E fra i missionari mazziani che si conquistarono fama e prestigio fra gli africanisti della prima ora va annoverato Giovanni Beltrame (1824-1906), uno dei pochissimi che riuscirono a sopravvivere al micidiale clima delle regioni nilotiche, che scrisse libri e rapporti allora molto apprezzati sulle sue esplorazioni ed esperienze d’Africa e che poi divenne, qualche anno prima di morire, superiore generale dell’Istituto mazziano.
Ma il più celebre e meritevole fra gli allievi di Mazza, fra i figli della sua pionieristica intuizione della missione in Africa, fu Daniele Comboni (1831-1881), il vero fondatore della missione in Sudan, nonché fondatore della congregazione missionaria tuttora prospera e attiva in ogni continente, soprattutto fra le popolazioni più diseredate e abbandonate.
Comboni fu interamente plasmato da Mazza, ma in Africa, di fronte ai mille problemi concreti cui dovette far fronte, ripensò e rivide l’idea del fondatore, spogliandola dei suoi aspetti romantici e utopici e trasformandola in un progetto concreto, sostenibile, realizzabile.
Negli ultimi anni della sua vita collaborò attivamente con il più celebre fra gli europei operanti allora in Sudan, Charles Gordon, il mitico Gordon pascia, allora funzionario del governo egiziano ma in realtà battistrada del colonialismo britannico, il quale, pur se frenato da pregiudizio anticattolico della sua rigida educazione anglicana, ebbe grande stima dell’operato di Comboni, benché fosse un sacerdote romano, ne favorì le opere e avrebbe voluto avvalersi dell’aiuto delle sue suore, se Comboni ne avesse avute a disposizione in numero sufficiente da poterne cedere all’amico inglese.
Un progetto, quello di Comboni, che ha superato la sfida del tempo, è sopravvissuto alla rivolta islamica della Mahdia, che infiammò il Sudan nell’ultimo quindicennio dell’Ottocento e poi al colonialismo anglo-egiziano, e ha dato vita all’attuale Chiesa sudanese.
Oggi in Sudan, una delle terre d’elezione, come ben sappiamo, del moderno fondamentalismo islamico, non esiste più nulla del passato coloniale, solo ricordi in via di estinzione.
L’unica istituzione giunta in quel Paese dall’Europa che è riuscita a sopravvivere, trasformandosi e incarnandosi fino a diventare una realtà locale, cioè un’istituzione interamente sudanese, con un episcopato nero, è la Chiesa.
Ciò è frutto della duttilità dell’istituzione ecclesiastica, un’istituzione che per sopravvivere ha dovuto, nel corso dei secoli, imparare a mutare conservando sempre lo stesso volto.
(©L’Osservatore Romano – 14 marzo 2010 Il suo metodo pedagogico, caratterizzato da una specie di classismo alla rovescia, largamente in anticipo sui tempi, per l’intransigente preferenza accordata al povero sul ricco, si fondava su una disciplina severa e su una straordinaria ampiezza culturale, che faceva largo posto alle lingue straniere – francese, inglese, tedesco, spagnolo, con l’obbligo per gli studenti di parlare tra di loro nella lingua che stavano studiando – e alle discipline geografiche.  Perché la geografia?

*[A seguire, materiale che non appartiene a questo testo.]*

(** ** extractBackupConfig *)

Example parseInt_samples :
  parseInt (Some "7") = Num 7 ∧ parseInt (Some "  -12px") = Num (-12) ∧
  parseInt (Some "0x1F") = Num 31 ∧ parseInt (Some "abc") = NaN ∧
  parseInt (Some EmptyString) = NaN ∧ parseInt None = NaN ∧ parseInt (Some "0") = Num 0.
Proof. repeat split; reflexivity. Qed.

Example extract_mysql :
  extractBackupConfig "docker-backup-tool" Samples.mysql =
  Normal {| containerId := "3f2a"; containerName := "mysql-app";
            enabled := true; command := Some "mysqldump --all-databases";
            location := "/tmp/backup"; schedule := None; retention := NaN;
            preCommand := None; postCommand := None |}.
Proof. vm_compute. reflexivity. Qed.

(** The retention of an extracted configuration is what [parseInt] makes of
    the label: the [?? 7] never applies. *)
Lemma extract_retention (prefix : string) (c : ContainerInfo) (cfg : BackupConfig) :
  extractBackupConfig prefix c = Normal cfg →
  retention cfg = parseInt (label prefix c "retention").
Proof.
  unfold extractBackupConfig. destruct (Names c); [done|].
  intros [= <-]. reflexivity.
Qed.

Lemma extract_retention_missing (prefix : string) (c : ContainerInfo) (cfg : BackupConfig) :
  extractBackupConfig prefix c = Normal cfg →
  label prefix c "retention" = None →
  retention cfg = NaN.
Proof. intros H Hl. by rewrite (extract_retention _ _ _ H), Hl. Qed.

(** C1: with the retention label missing, or set to the non-numeric "abc",
    the extracted retention is [NaN], not the documented default 7. *)
Theorem extract_retention_default_is_NaN :
  (∃ cfg, extractBackupConfig "docker-backup-tool" Samples.mysql = Normal cfg
          ∧ retention cfg = NaN ∧ retention cfg ≠ Num 7)
  ∧ (∃ cfg, extractBackupConfig "docker-backup-tool"
              (Samples.with_retention "abc") = Normal cfg
            ∧ retention cfg = NaN ∧ retention cfg ≠ Num 7).
Proof. split; (eexists; split; [vm_compute; reflexivity | split; done]). Qed.

(** C5, as stated, fails: the label value "0" is extracted as retention 0. *)
Lemma extract_retention_ge_one_counterexample :
  ¬ (∀ prefix c cfg,
       extractBackupConfig prefix c = Normal cfg → ge_one (retention cfg) = true).
Proof.
  intros H.
  specialize (H "docker-backup-tool" (Samples.with_retention "0")).
  vm_compute in H. specialize (H _ eq_refl). discriminate.
Qed.

(** C5, amended: extraction passes the parsed label through unchanged, so
    the extracted retention is at least 1 exactly when the label parses to
    an integer that is at least 1. *)
Theorem extract_retention_unchecked
    (prefix : string) (c : ContainerInfo) (cfg : BackupConfig) (n : Z) :
  extractBackupConfig prefix c = Normal cfg →
  parseInt (label prefix c "retention") = Num n →
  retention cfg = Num n ∧ (ge_one (retention cfg) = true ↔ 1 ≤ n).
Proof.
  intros H Hn. rewrite (extract_retention _ _ _ H), Hn. split; [done|].
  simpl. apply Z.leb_le.
Qed.

Lemma extract_retention_unchecked_witness :
  ∃ cfg, extractBackupConfig "docker-backup-tool" (Samples.with_retention "3")
         = Normal cfg
         ∧ retention cfg = Num 3 ∧ (ge_one (retention cfg) = true ↔ 1 ≤ 3).
Proof.
  eexists. split; [vm_compute; reflexivity|].
  apply (extract_retention_unchecked "docker-backup-tool"
           (Samples.with_retention "3")); vm_compute; reflexivity.
Defined.

(** ** Sorting *)

Section Sorting.
Context {A : Type} (cmp : A → A → Z).

Lemma sort_insert_perm (x : A) (l : list A) : sort_insert cmp x l ≡ₚ x :: l.
Proof.
  induction l as [|y l IH]; simpl; [done|].
  destruct (cmp x y <=? 0); [done|]. rewrite IH. apply Permutation_swap.
Qed.

Lemma sort_perm (l : list A) : sort cmp l ≡ₚ l.
Proof.
  induction l as [|x l IH]; simpl; [done|]. by rewrite sort_insert_perm, IH.
Qed.

Lemma sort_length (l : list A) : length (sort cmp l) = length l.
Proof. by rewrite sort_perm. Qed.

Lemma elem_of_sort (x : A) (l : list A) : x ∈ sort cmp l ↔ x ∈ l.
Proof. by rewrite sort_perm. Qed.

Hypothesis cmp_trans : ∀ a b c, cmp a b ≤ 0 → cmp b c ≤ 0 → cmp a c ≤ 0.
Hypothesis cmp_total : ∀ a b, 0 < cmp a b → cmp b a ≤ 0.

Lemma sort_insert_sorted (x : A) (l : list A) :
  StronglySorted (keeps_before cmp) l → StronglySorted (keeps_before cmp) (sort_insert cmp x l).
Proof.
  induction 1 as [|y l Hl IH Hy]; simpl.
  - repeat constructor.
  - destruct (Z.leb_spec (cmp x y) 0) as [Hle|Hgt].
    + constructor; [by constructor|].
      constructor; [done|].
      eapply Forall_impl; [exact Hy|]. intros z Hz. by eapply cmp_trans.
    + constructor; [done|].
      rewrite sort_insert_perm. constructor; [|done].
      by apply cmp_total.
Qed.

Lemma sort_sorted (l : list A) : StronglySorted (keeps_before cmp) (sort cmp l).
Proof.
  induction l as [|x l IH]; simpl; [constructor|]. by apply sort_insert_sorted.
Qed.

(** Stability: sorting commutes with filtering. *)
Lemma sort_insert_filter (P : A → Prop) `{!∀ a, Decision (P a)} (x : A) (l : list A) :
  StronglySorted (keeps_before cmp) l →
  filter P (sort_insert cmp x l)
  = if decide (P x) then sort_insert cmp x (filter P l) else filter P l.
Proof.
  induction 1 as [|y l Hl IH Hy]; simpl.
  - rewrite filter_cons, filter_nil. by destruct (decide (P x)).
  - destruct (Z.leb_spec (cmp x y) 0) as [Hle|Hgt].
    + rewrite filter_cons. destruct (decide (P x)) as [Hx|Hx]; [|done].
      rewrite filter_cons. destruct (decide (P y)) as [Hpy|Hpy].
      * simpl. by destruct (Z.leb_spec (cmp x y) 0); [|lia].
      * (* every later element is also kept behind x *)
        assert (Hall : Forall (λ z, cmp x z ≤ 0) (filter P l)).
        { apply Forall_forall. intros z Hz.
          apply list_elem_of_filter in Hz as [_ Hz].
          rewrite Forall_forall in Hy. eapply cmp_trans; [exact Hle|by apply Hy]. }
        destruct Hall as [|z zs Hz _]; simpl; [done|].
        by destruct (Z.leb_spec (cmp x z) 0); [|lia].
    + rewrite (filter_cons _ y), IH. rewrite (filter_cons _ y).
      destruct (decide (P y)) as [Hpy|Hpy]; destruct (decide (P x)); simpl; try done.
      by destruct (Z.leb_spec (cmp x y) 0); [lia|].
Qed.

Lemma sort_filter (P : A → Prop) `{!∀ a, Decision (P a)} (l : list A) :
  sort cmp (filter P l) = filter P (sort cmp l).
Proof.
  induction l as [|x l IH]; simpl; [done|].
  rewrite sort_insert_filter by apply sort_sorted.
  rewrite filter_cons. destruct (decide (P x)); simpl; by rewrite IH.
Qed.

End Sorting.

Lemma sort_by_mtime_sorted (l : list Candidate) :
  StronglySorted newer_first (sort by_mtime_desc l).
Proof.
  assert (H : StronglySorted (keeps_before by_mtime_desc) (sort by_mtime_desc l)).
  { apply sort_sorted; unfold by_mtime_desc; intros; lia. }
  induction H as [|x xs _ IH Hx]; constructor; [done|].
  eapply Forall_impl; [exact Hx|].
  unfold keeps_before, by_mtime_desc, newer_first. intros; lia.
Qed.

Lemma sort_by_mtime_filter (P : Candidate → Prop) `{!∀ a, Decision (P a)}
    (l : list Candidate) :
  sort by_mtime_desc (filter P l) = filter P (sort by_mtime_desc l).
Proof. apply sort_filter; unfold by_mtime_desc; intros; lia. Qed.

(** ** Directory listings *)

Lemma lookup_entry_cons (file : string) (e : DirEntry) (d : Dir) :
  lookup_entry file (e :: d)
  = if decide (name e = file) then Some e else lookup_entry file d.
Proof.
  unfold lookup_entry. simpl. destruct (decide (name e = file)); [done|].
  by destruct (list_find _ d) as [[i x]|].
Qed.

Lemma lookup_entry_None (file : string) (d : Dir) :
  lookup_entry file d = None ↔ ∀ e, e ∈ d → name e ≠ file.
Proof.
  induction d as [|e d IH].
  - split; [intros _ e He; by apply elem_of_nil in He | done].
  - rewrite lookup_entry_cons. destruct (decide (name e = file)) as [Heq|Hne].
    + split; [done|]. intros H. destruct (H e); [left | done].
    + rewrite IH. split.
      * intros H e' [->|He']%elem_of_cons; auto.
      * intros H e' He'. apply H. by right.
Qed.

Lemma lookup_entry_Some (file : string) (d : Dir) (e : DirEntry) :
  lookup_entry file d = Some e → e ∈ d ∧ name e = file.
Proof.
  induction d as [|e' d IH]; [done|].
  rewrite lookup_entry_cons. destruct (decide (name e' = file)) as [Heq|Hne].
  - intros [= <-]. split; [left | done].
  - intros H. destruct (IH H). split; [by right | done].
Qed.

Lemma lookup_entry_self (d : Dir) (e : DirEntry) :
  well_formed d → e ∈ d → lookup_entry (name e) d = Some e.
Proof.
  unfold well_formed, readdir. induction d as [|e' d IH]; intros Hnd He.
  - by apply elem_of_nil in He.
  - rewrite fmap_cons in Hnd. apply NoDup_cons in Hnd as [Hfresh Hnd].
    rewrite lookup_entry_cons. apply elem_of_cons in He as [->|He].
    + by rewrite decide_True.
    + rewrite decide_False; [by apply IH|].
      intros Heq. apply Hfresh. rewrite Heq. by apply list_elem_of_fmap_2.
Qed.

Lemma lookup_entry_filter (ns : list string) (file : string) (d : Dir) :
  lookup_entry file (filter (λ e, name e ∉ ns) d)
  = if decide (file ∈ ns) then None else lookup_entry file d.
Proof.
  induction d as [|e d IH].
  - by destruct (decide (file ∈ ns)).
  - rewrite filter_cons. destruct (decide (name e ∉ ns)) as [Hin|Hin].
    + rewrite !lookup_entry_cons, IH.
      destruct (decide (name e = file)) as [<-|Hne]; [|done].
      by rewrite decide_False.
    + rewrite IH, lookup_entry_cons.
      destruct (decide (file ∈ ns)) as [|Hfile]; [done|].
      rewrite decide_False; [done|]. intros <-. by apply Hin.
Qed.

Lemma filter_names_well_formed (ns : list string) (d : Dir) :
  well_formed d → well_formed (filter (λ e, name e ∉ ns) d).
Proof.
  unfold well_formed, readdir. intros H.
  eapply sublist_NoDup; [exact H|apply fmap_sublist, sublist_filter].
Qed.

Lemma candidates_filter (ns : list string) (d : Dir) :
  candidates (filter (λ e, name e ∉ ns) d)
  = filter (λ c, cname c ∉ ns) (candidates d).
Proof.
  unfold candidates. induction d as [|e d IH]; [done|].
  rewrite (filter_cons _ e).
  destruct (decide (name e ∉ ns)) as [Hin|Hin];
    rewrite !filter_cons; destruct (decide (is_candidate (name e) = true));
    rewrite ?fmap_cons, ?filter_cons; simpl;
    try (rewrite decide_True by done); try (rewrite decide_False by done);
    by rewrite IH.
Qed.

Lemma candidates_names_NoDup (d : Dir) :
  well_formed d → NoDup (cname <$> candidates d).
Proof.
  unfold well_formed, readdir, candidates. intros H.
  rewrite <- list_fmap_compose.
  change (cname ∘ to_cand) with name.
  eapply sublist_NoDup; [exact H|apply fmap_sublist, sublist_filter].
Qed.

Lemma elem_of_candidates (d : Dir) (c : Candidate) :
  c ∈ candidates d ↔ ∃ e, e ∈ d ∧ c = to_cand e ∧ is_substring "_" (name e).
Proof.
  unfold candidates. rewrite list_elem_of_fmap. split.
  - intros [e [-> [He Hin]%list_elem_of_filter]]. exists e.
    split; [done|]. split; [done|]. by apply includes_spec.
  - intros [e [Hin [-> He]]]. exists e. split; [done|].
    apply list_elem_of_filter. split; [|done]. by apply includes_spec.
Qed.

Lemma readdir_filter (d : Dir) :
  filter (λ f, is_candidate f = true) (readdir d)
  = readdir (filter (λ e, is_candidate (name e) = true) d).
Proof.
  unfold readdir. induction d as [|e d IH]; [done|].
  rewrite fmap_cons, !filter_cons.
  destruct (decide (is_candidate (name e) = true)); rewrite IH; done.
Qed.

Lemma statSync_listed (d : Dir) (e : DirEntry) :
  well_formed d → e ∈ d →
  statSync d (name e) = if statable e then Some (to_cand e) else None.
Proof.
  intros Hwf He. unfold statSync. by rewrite (lookup_entry_self d e Hwf He).
Qed.

(** The [map] over listed names succeeds exactly when every [statSync]
    does. *)
Lemma mapM_statSync (d l : Dir) :
  well_formed d → (∀ e, e ∈ l → e ∈ d) →
  mapM (statSync d) (readdir l)
  = if decide (Forall (λ e, statable e = true) l)
    then Some (to_cand <$> l) else None.
Proof.
  intros Hwf. induction l as [|e l IH]; intros Hsub; [done|].
  unfold readdir. rewrite fmap_cons. simpl.
  rewrite (statSync_listed d e Hwf) by (apply Hsub; left).
  unfold readdir in IH. rewrite IH by (intros e' He'; apply Hsub; by right).
  destruct (statable e) eqn:Hst; simpl.
  - destruct (decide (Forall _ l)) as [Hl|Hl]; simpl.
    + by rewrite decide_True by by constructor.
    + rewrite decide_False; [done|]. by intros [_ ?]%Forall_cons.
  - rewrite decide_False; [done|]. intros [? _]%Forall_cons. congruence.
Qed.

Lemma backupFiles_decide (d : Dir) :
  well_formed d →
  backupFiles d
  = if decide (stat_ok d) then Some (sort by_mtime_desc (candidates d)) else None.
Proof.
  intros Hwf. unfold backupFiles, candidates, stat_ok.
  rewrite readdir_filter, (mapM_statSync d _ Hwf).
  - by destruct (decide _).
  - intros e He. by apply list_elem_of_filter in He as [_ He].
Qed.

(** When every candidate can be stat'ed, the candidate array is the sorted
    list of candidates. *)
Lemma backupFiles_well_formed (d : Dir) :
  well_formed d → stat_ok d →
  backupFiles d = Some (sort by_mtime_desc (candidates d)).
Proof. intros Hwf Hst. by rewrite (backupFiles_decide d Hwf), decide_True. Qed.

Lemma backupFiles_inv (d : Dir) (files : list Candidate) :
  well_formed d → backupFiles d = Some files →
  stat_ok d ∧ files = sort by_mtime_desc (candidates d).
Proof.
  intros Hwf. rewrite (backupFiles_decide d Hwf).
  destruct (decide (stat_ok d)); [|done]. by intros [= <-].
Qed.

Lemma prune_unreadable (d : Dir) (retention : num) :
  backupFiles d = None → prune d retention = {| remaining := d; attempted := [] |}.
Proof. intros H. unfold prune. by rewrite H. Qed.

Lemma stat_ok_filter (ns : list string) (d : Dir) :
  stat_ok d → stat_ok (filter (λ e, name e ∉ ns) d).
Proof.
  unfold stat_ok. rewrite !Forall_forall. intros H e He.
  apply list_elem_of_filter in He as [Hc He].
  apply list_elem_of_filter in He as [_ He].
  apply H. by apply list_elem_of_filter.
Qed.

(** ** The deletion loop *)

Lemma filter_absent_name (file : string) (d : Dir) :
  lookup_entry file d = None → filter (λ e, name e ≠ file) d = d.
Proof.
  rewrite lookup_entry_None. intros H.
  induction d as [|e d IH]; [done|].
  rewrite filter_cons, decide_True by (apply H; left).
  rewrite IH; [done|]. intros e' He'. apply H. by right.
Qed.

Perché gli anni in cui Mazza fonda i suoi istituti non sono soltanto quelli della Restaurazione, cioè del ritorno all’ordine e alla disciplina, che a Verona significavano il regno del Lombardo-Veneto incorporato nell’Austria asburgica.
Sono anche quelli in cui inizia la scoperta del mondo extraeuropeo e in particolare dell’Africa, che poi diventerà il mito di almeno tre generazioni di italiani.
Mito che all’inizio, con l’avvio dei primi grandi viaggi di esplorazione nelle remote regioni della Nigrizia, come si chiamava allora l’Africa nera, a sud del deserto, fu esplorativo, favolistico, avventuroso, ma che diventa poi una realtà ben più concreta, economica e commerciale, attraverso il progetto del taglio dell’istmo di Suez, cui si appassionò tutta l’Europa e, negli anni a cavallo della metà del secolo, soprattutto il governo viennese, ben consapevole del vantaggio che ne sarebbe derivato ai porti di Trieste e di Venezia.
Oggi nessuno ricorda più che il progetto esecutivo del taglio di Suez, l’opera tecnicamente più grandiosa compiuta nell’Ottocento, non si deve al francese Ferdinand de Lesseps ma ad un ingegnere veneto, direttore delle ferrovie austriache, Luigi Negrelli, che si avvalse dell’aiuto di Pietro Paleocapa, ingegnere padovano e anch’egli pubblico funzionario a Venezia, prima di emigrare a Torino e di diventare ministro dei Lavori pubblici del governo subalpino.
Di Suez, dell’Egitto che si stava modernizzando e aprendo all’Europa e dell’Africa che cominciava a svelare i suoi misteri si parlava molto, insomma, negli ambienti colti del Lombardo Veneto.
E se ne parlava anche a Verona, città molto meno chiusa e provinciale di quanto si potrebbe credere, pensando che sotto l’Austria fu trasformata nel perno del sistema militare e difensivo asburgico, diventando in pratica una città fortificata, una grande caserma.
Non è un caso se pochi anni dopo si sbriglierà proprio a Verona la fantasia dello scrittore Emilio Salgàri, che ambientò in Africa un intero ciclo dei suoi romanzi.
Mazza era certamente filoaustriaco – austriacante, si sarebbe detto una volta – ma era uomo complesso, ricco di fermenti e di intuizioni, interiormente libero.
Era amico di patrioti che sono entrati nella storia nazionale, alcuni dei quali saranno fra i martiri di Belfiore, era molto legato ad Antonio Rosmini.
Recepiva le idee nuove che circolavano nella città, una delle quali era appunto l’Africa, il continente del futuro, secondo le ottimistiche previsioni di allora dove, al Cairo, lavorava come diplomatico del governo viennese il figlio di una delle figure più in vista della Verona del tempo, il conte Carlo Scopoli.
E così il suo progetto educativo e culturale a favore dei giovani capaci e meritevoli ma privi di mezzi, come diremmo oggi, si arricchì di un capitolo nuovo:  il capitolo che prevedeva l’apertura di una missione in Africa.
Non abbiamo tempo di seguire la complicata vicenda attraverso la quale quest’idea passò dalla fantasia alla realtà.
Basterà dire che Mazza, un uomo che sapeva esercitare sui suoi allievi un carisma fortissimo, convinse alcuni di essi che avevano scelto il sacerdozio – il suo collegio era aperto a laici che sceglievano le professioni liberali e a chierici che optavano per il sacerdozio – a farsi missionari in Africa.
È allora che lo studio della geografia divenne sistematico, mentre alle quattro lingue già insegnate si aggiunse l’arabo, che Mazza affidò ad un docente di madrelingua, cioè ad un egiziano reclutato a Milano.